From the records, pick out and copy each line containing "done".

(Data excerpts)

- - - - - - -

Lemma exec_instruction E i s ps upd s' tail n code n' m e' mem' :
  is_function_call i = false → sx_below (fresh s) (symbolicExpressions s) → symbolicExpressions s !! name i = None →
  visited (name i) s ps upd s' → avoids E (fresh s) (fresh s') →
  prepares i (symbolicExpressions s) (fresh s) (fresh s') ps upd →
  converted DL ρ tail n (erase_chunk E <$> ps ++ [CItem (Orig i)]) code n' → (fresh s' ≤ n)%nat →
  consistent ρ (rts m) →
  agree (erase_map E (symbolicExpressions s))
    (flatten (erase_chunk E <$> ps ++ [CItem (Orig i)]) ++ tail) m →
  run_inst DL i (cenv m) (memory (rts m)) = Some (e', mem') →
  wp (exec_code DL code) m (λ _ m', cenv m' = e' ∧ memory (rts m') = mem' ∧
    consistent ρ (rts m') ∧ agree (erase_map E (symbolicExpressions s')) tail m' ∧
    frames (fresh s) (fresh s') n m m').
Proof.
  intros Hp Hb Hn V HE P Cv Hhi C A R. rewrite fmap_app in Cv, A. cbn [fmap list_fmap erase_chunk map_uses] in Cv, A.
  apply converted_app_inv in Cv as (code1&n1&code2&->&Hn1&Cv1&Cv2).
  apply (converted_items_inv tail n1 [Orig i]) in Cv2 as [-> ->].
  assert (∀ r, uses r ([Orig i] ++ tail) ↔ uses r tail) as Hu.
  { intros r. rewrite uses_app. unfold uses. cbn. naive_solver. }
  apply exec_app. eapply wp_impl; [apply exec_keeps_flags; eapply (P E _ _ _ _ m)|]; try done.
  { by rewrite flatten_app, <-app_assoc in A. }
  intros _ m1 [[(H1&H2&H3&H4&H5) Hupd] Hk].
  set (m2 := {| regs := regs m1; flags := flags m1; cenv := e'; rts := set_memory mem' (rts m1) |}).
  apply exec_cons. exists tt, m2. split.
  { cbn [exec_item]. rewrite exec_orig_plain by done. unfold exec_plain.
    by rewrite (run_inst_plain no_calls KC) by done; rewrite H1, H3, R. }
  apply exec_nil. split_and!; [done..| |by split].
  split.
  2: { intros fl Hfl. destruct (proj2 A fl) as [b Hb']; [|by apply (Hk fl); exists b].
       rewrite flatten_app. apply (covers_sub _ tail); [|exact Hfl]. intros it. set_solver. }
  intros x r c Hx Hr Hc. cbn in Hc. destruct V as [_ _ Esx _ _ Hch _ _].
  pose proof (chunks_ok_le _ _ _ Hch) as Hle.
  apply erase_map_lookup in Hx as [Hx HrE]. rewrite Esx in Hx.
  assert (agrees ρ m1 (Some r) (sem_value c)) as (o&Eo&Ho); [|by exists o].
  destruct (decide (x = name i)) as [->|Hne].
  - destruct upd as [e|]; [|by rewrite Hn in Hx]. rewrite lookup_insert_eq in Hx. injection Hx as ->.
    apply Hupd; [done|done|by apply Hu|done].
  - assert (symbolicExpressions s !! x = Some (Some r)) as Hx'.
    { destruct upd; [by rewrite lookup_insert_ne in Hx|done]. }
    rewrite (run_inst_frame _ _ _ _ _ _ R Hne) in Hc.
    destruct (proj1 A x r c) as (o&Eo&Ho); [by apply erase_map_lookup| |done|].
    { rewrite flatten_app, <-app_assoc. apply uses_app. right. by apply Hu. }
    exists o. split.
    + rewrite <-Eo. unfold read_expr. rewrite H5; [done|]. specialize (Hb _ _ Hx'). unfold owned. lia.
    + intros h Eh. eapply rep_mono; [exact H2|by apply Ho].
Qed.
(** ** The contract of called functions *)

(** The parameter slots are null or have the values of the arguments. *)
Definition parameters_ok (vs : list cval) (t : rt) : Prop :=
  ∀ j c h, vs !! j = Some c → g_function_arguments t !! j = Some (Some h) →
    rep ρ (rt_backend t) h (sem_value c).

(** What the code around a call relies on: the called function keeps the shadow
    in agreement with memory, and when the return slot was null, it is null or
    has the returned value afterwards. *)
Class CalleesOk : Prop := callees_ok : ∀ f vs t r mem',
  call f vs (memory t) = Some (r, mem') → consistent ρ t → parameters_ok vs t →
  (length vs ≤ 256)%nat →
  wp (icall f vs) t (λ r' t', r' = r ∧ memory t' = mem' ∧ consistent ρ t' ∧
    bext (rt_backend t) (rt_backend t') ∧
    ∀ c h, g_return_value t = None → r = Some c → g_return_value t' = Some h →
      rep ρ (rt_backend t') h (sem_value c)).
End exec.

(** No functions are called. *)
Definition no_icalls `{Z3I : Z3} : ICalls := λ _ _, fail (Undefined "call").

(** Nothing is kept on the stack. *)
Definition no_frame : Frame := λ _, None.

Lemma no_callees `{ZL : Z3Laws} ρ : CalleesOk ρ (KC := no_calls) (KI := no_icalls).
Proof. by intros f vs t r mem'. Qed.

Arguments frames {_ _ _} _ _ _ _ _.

- - - - - - -

**EXERCISE RESPONSE**
  apply exec_app. eapply wp_impl; [apply exec_keeps_flags; eapply (P E _ _ _ _ m)|]; try done.
  { cbn [exec_item]. rewrite exec_orig_plain by done. unfold exec_plain.
    by rewrite (run_inst_plain no_calls KC) by done; rewrite H1, H3, R. }
  apply exec_nil. split_and!; [done..| |by split].
    apply Hupd; [done|done|by apply Hu|done].
    { destruct upd; [by rewrite lookup_insert_ne in Hx|done]. }
    destruct (proj1 A x r c) as (o&Eo&Ho); [by apply erase_map_lookup| |done|].
    + rewrite <-Eo. unfold read_expr. rewrite H5; [done|]. specialize (Hb _ _ Hx'). unfold owned. lia.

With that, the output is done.